### ACTIVITY
Transcribe the listing below only from the line with "slots were never" up to and including the line with "(look c' b = Absent".

### RECORDS ###

Definition cache_setItemDirty (i : Z) (d : bool) (index : Z) (c : cache) : res cache :=
  let! (_, h, b) := setItemDirty i d index (c_heap c) (c_buf c) in
  Ok (mk_cache h b (c_mem c)).

Definition cache_blockFetched (i : Z) (c : cache) : res (bool * cache) :=
  let! it := get_item (c_heap c) i in
  let '(ok, it) := blockFetchedCallback it in
  Ok (ok, mk_cache (<[i := it]> (c_heap c)) (c_buf c) (c_mem c)).

(** ** What a cache holds *)

(** A block is not cached, or being read, or in memory, dirty or clean. *)
Inductive entry : Type :=
| Absent
| Reading
| Present (dirty : bool) (bytes : list Z).

Definition slot_of (b : BlockBuffer) (bno : Z) : option Z :=
  match cache_items_map b !! bno with
  | Some n => match find_node (cache_items_list b) n with
              | Ok nd => Some (n_item nd)
              | Crash _ => None
              end
  | None => None
  end.

Definition entry_of (c : cache) (i : Z) : entry :=
  match c_heap c !! i, c_mem c !! i with
  | Some it, Some bs => if inMem it then Present (isDirty it) bs else Reading
  | _, _ => Absent
  end.

Definition look (c : cache) (bno : Z) : entry :=
  match slot_of (c_buf c) bno with
  | Some i => entry_of c i
  | None => Absent
  end.

(** A cache between two requests.  A slot is locked while its block is being read,
    dirty blocks are in memory, slots belong to the inode of their block ([own]), free
    slots were never used, and every slot has the memory of a block of [bsz] bytes;
    there is a slot. *)
Record quiet (own : Z -> Z) (bsz : Z) (c : cache) : Prop := mk_quiet {
  q_buf : buf_ok (c_heap c) (c_buf c);
  q_some : exists i, i ∈ slots (c_buf c) \/ i ∈ freeItems (c_buf c);
  q_slot : forall i it, i ∈ slots (c_buf c) -> c_heap c !! i = Some it ->
    (status it = BLOCK_BUF_LOCKED <-> inMem it = false) /\
    (isDirty it = true -> inMem it = true) /\ itemIndex it = own (blockNo it);
  q_free : forall i it, i ∈ freeItems (c_buf c) -> c_heap c !! i = Some it -> itemIndex it = 0;
  q_mem : forall i, i ∈ slots (c_buf c) \/ i ∈ freeItems (c_buf c) ->
    exists bs, c_mem c !! i = Some bs /\ Z.of_nat (length bs) = bsz
}.

(** Cache [c'] holds what [c] holds but for block [bno], whose entry is [e], and for
    at most one clean block that was replaced. *)
Definition moved (c c' : cache) (bno : Z) (e : entry) : Prop :=
  look c' bno = e /\
  forall b, b <> bno -> look c' b = look c b \/
    (look c' b = Absent /\ exists bs, look c b = Present false bs).

(** Nothing is replaced. *)
Definition kept (c c' : cache) (bno : Z) (e : entry) : Prop :=
  forall b, look c' b = if b =? bno then e else look c b.

(** No slot is free, and every cached block is dirty or being read. *)
Definition full (c : cache) : Prop :=
  freeItems (c_buf c) = [] /\
  forall b, look c b <> Absent -> look c b = Reading \/ exists bs, look c b = Present true bs.

(** The state inside an operation that has locked slot [i] for block [bno]. *)
Record held (own : Z -> Z) (c c1 : cache) (bno i : Z) (m d : bool) : Prop := mk_held {
  hd_buf : buf_ok (c_heap c1) (c_buf c1);
  hd_item : sat (c_heap c1) i (fun it => inMem it = m /\ isDirty it = d /\
    status it = BLOCK_BUF_LOCKED /\ itemIndex it = own bno /\ blockNo it = bno);
  hd_heap : forall j, j <> i -> c_heap c1 !! j = c_heap c !! j;
  hd_holds : forall b j, holds (c_buf c1) b j <->
    (b = bno /\ j = i) \/ (holds (c_buf c) b j /\ j <> i);
  hd_free : freeItems (c_buf c1) = freeItems (c_buf c) \/
    freeItems (c_buf c) = i :: freeItems (c_buf c1);
  hd_mem : c_mem c1 = c_mem c;
  hd_slot : i ∈ slots (c_buf c) \/ i ∈ freeItems (c_buf c);
  hd_victim : forall b, b <> bno -> holds (c_buf c) b i -> exists bs, look c b = Present false bs
}.

(** ** Looking up *)

Lemma slot_of_holds h b bno i : cache_ok h b -> slot_of b bno = Some i <-> holds b bno i.
Proof.
  intros Hc. unfold slot_of. split.
  - destruct (cache_items_map b !! bno) as [n |] eqn:E; [| done].
    destruct (map_node _ _ _ _ Hc E) as (nd & Hnd & <- & <-).
    rewrite find_node_ok by (done || apply Hc). intros [= <-].
    exists (n_id nd). by destruct nd.
  - intros (n & Hn). pose proof (node_map _ _ _ Hc Hn) as Hm. cbn in Hm. rewrite Hm.
    pose proof (find_node_ok _ _ (co_ids _ _ Hc) Hn) as Hf. cbn in Hf. by rewrite Hf.
Qed.

Lemma slot_of_none h b bno : cache_ok h b ->
  slot_of b bno = None <-> cache_items_map b !! bno = None.
Proof.
  intros Hc. split.
  - intros E. destruct (cache_items_map b !! bno) as [n |] eqn:Em; [| done].
    destruct (map_node _ _ _ _ Hc Em) as (nd & Hnd & _ & Hb). exfalso.
    assert (Hh : holds b bno (n_item nd)) by (exists (n_id nd); rewrite <- Hb; by destruct nd).
    apply (slot_of_holds _ _ _ _ Hc) in Hh. congruence.
  - intros E. unfold slot_of. by rewrite E.
Qed.

(** A block that is locked and in memory, or a buffer without slots, is retried for ever. *)
Lemma getBlock_loop_spins fuel bno new_index c n nd it :
  cache_items_map (c_buf c) !! bno = Some n -> find_node (cache_items_list (c_buf c)) n = Ok nd ->
  c_heap c !! n_item nd = Some it -> status it = BLOCK_BUF_LOCKED -> inMem it = true ->
  getBlock_loop fuel bno new_index c = Crash NoFuel.
Proof.
  intros Hm Hn Hi Hl Hin. revert c Hm Hn Hi.
  induction fuel as [| fuel IH]; intros c Hm Hn Hi; cbn [getBlock_loop]; [done |].
  assert (Hg : get_item (c_heap c) (n_item nd) = Ok it) by by apply get_item_ok.
  unfold getBlock, set_stats, set_flush. cbn [cache_items_map cache_items_list]. rewrite Hm, Hn. cbn [res_bind].
  rewrite Hg. cbn [res_bind]. rewrite decide_True by done.
  cbn [res_bind g_hasDirty g_item g_lockGrabbed]. rewrite Hg. cbn [res_bind].
  rewrite Hin. by apply IH.
Qed.

Lemma getBlock_loop_empty fuel bno new_index c :
  cache_items_map (c_buf c) !! bno = None -> freeItems (c_buf c) = [] ->
  cache_items_list (c_buf c) = [] -> getBlock_loop fuel bno new_index c = Crash NoFuel.
Proof.
  intros Hm Hf Hl. revert c Hm Hf Hl.
  induction fuel as [| fuel IH]; intros c Hm Hf Hl; cbn [getBlock_loop]; [done |].
  unfold getBlock, set_stats, set_flush. cbn [cache_items_map cache_items_list freeItems].
  rewrite Hm, Hf, Hl. by apply IH.
Qed.

Section Quiet.
Context (own : Z -> Z) (bsz : Z).

Lemma look_held c bno i : quiet own bsz c -> holds (c_buf c) bno i -> look c bno = entry_of c i.
Proof.
  intros [[Hc _] _ _ _ _] Hh. unfold look. apply (slot_of_holds _ _ _ _ Hc) in Hh. by rewrite Hh.
Qed.

Lemma quiet_disciplined c bno :
  quiet own bsz c -> disciplined bno (own bno) (c_heap c) (c_buf c).
Proof.
  intros [[Hc _] _ Hs Hf _]. split.
  - intros nd it Hnd Hb Hi Hd.
    destruct (Hs (n_item nd) it) as (_ & _ & ->); [apply slot_node; eauto | done |]. f_equal.
    destruct (co_cached _ _ Hc _ Hnd) as (it' & Hi' & E). congruence.
  - intros i it Hi Hit. rewrite (Hf i it Hi Hit). destruct (decide (own bno = 0)); auto.
Qed.

Lemma look_cases c bno :
  quiet own bsz c ->
  match look c bno with
  | Absent => cache_items_map (c_buf c) !! bno = None
  | Reading => exists i it, holds (c_buf c) bno i /\ c_heap c !! i = Some it /\
      inMem it = false /\ isDirty it = false /\ status it = BLOCK_BUF_LOCKED
  | Present d bs => exists i it, holds (c_buf c) bno i /\ c_heap c !! i = Some it /\
      inMem it = true /\ isDirty it = d /\ status it <> BLOCK_BUF_LOCKED /\
      c_mem c !! i = Some bs /\ Z.of_nat (length bs) = bsz
  end.
Proof.
  intros [[Hc Hx] _ Hs _ Hm]. unfold look. destruct (slot_of (c_buf c) bno) as [i |] eqn:E.
  - apply (slot_of_holds _ _ _ _ Hc) in E.
    destruct (holds_item _ _ _ _ Hc E) as (it & Hi & _).
    destruct (Hm i) as (bs & Hbs & Hlen); [left; by eapply holds_slot |].
    destruct (Hs i it) as (Hl & Hd & Hix); [by eapply holds_slot | done |].
    unfold entry_of. rewrite Hi, Hbs. destruct (inMem it) eqn:Em.
    + exists i, it. split_and!; try done. by intros ?%Hl.
    + exists i, it. split_and!; try done; [| by apply Hl].
      destruct (isDirty it); [| done]. by specialize (Hd eq_refl).
  - by apply (slot_of_none (c_heap c)).
Qed.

###

### REPLY TO THE EXERCISE
    slots were never used, and every slot has the memory of a block of [bsz] bytes;
    there is a slot. *)
Record quiet (own : Z -> Z) (bsz : Z) (c : cache) : Prop := mk_quiet {
  q_buf : buf_ok (c_heap c) (c_buf c);
  q_some : exists i, i ∈ slots (c_buf c) \/ i ∈ freeItems (c_buf c);
  q_slot : forall i it, i ∈ slots (c_buf c) -> c_heap c !! i = Some it ->
    (status it = BLOCK_BUF_LOCKED <-> inMem it = false) /\
    (isDirty it = true -> inMem it = true) /\ itemIndex it = own (blockNo it);
  q_free : forall i it, i ∈ freeItems (c_buf c) -> c_heap c !! i = Some it -> itemIndex it = 0;
  q_mem : forall i, i ∈ slots (c_buf c) \/ i ∈ freeItems (c_buf c) ->
    exists bs, c_mem c !! i = Some bs /\ Z.of_nat (length bs) = bsz
}.

(** Cache [c'] holds what [c] holds but for block [bno], whose entry is [e], and for
    at most one clean block that was replaced. *)
Definition moved (c c' : cache) (bno : Z) (e : entry) : Prop :=
  look c' bno = e /\
  forall b, b <> bno -> look c' b = look c b \/
    (look c' b = Absent /\ exists bs, look c b = Present false bs).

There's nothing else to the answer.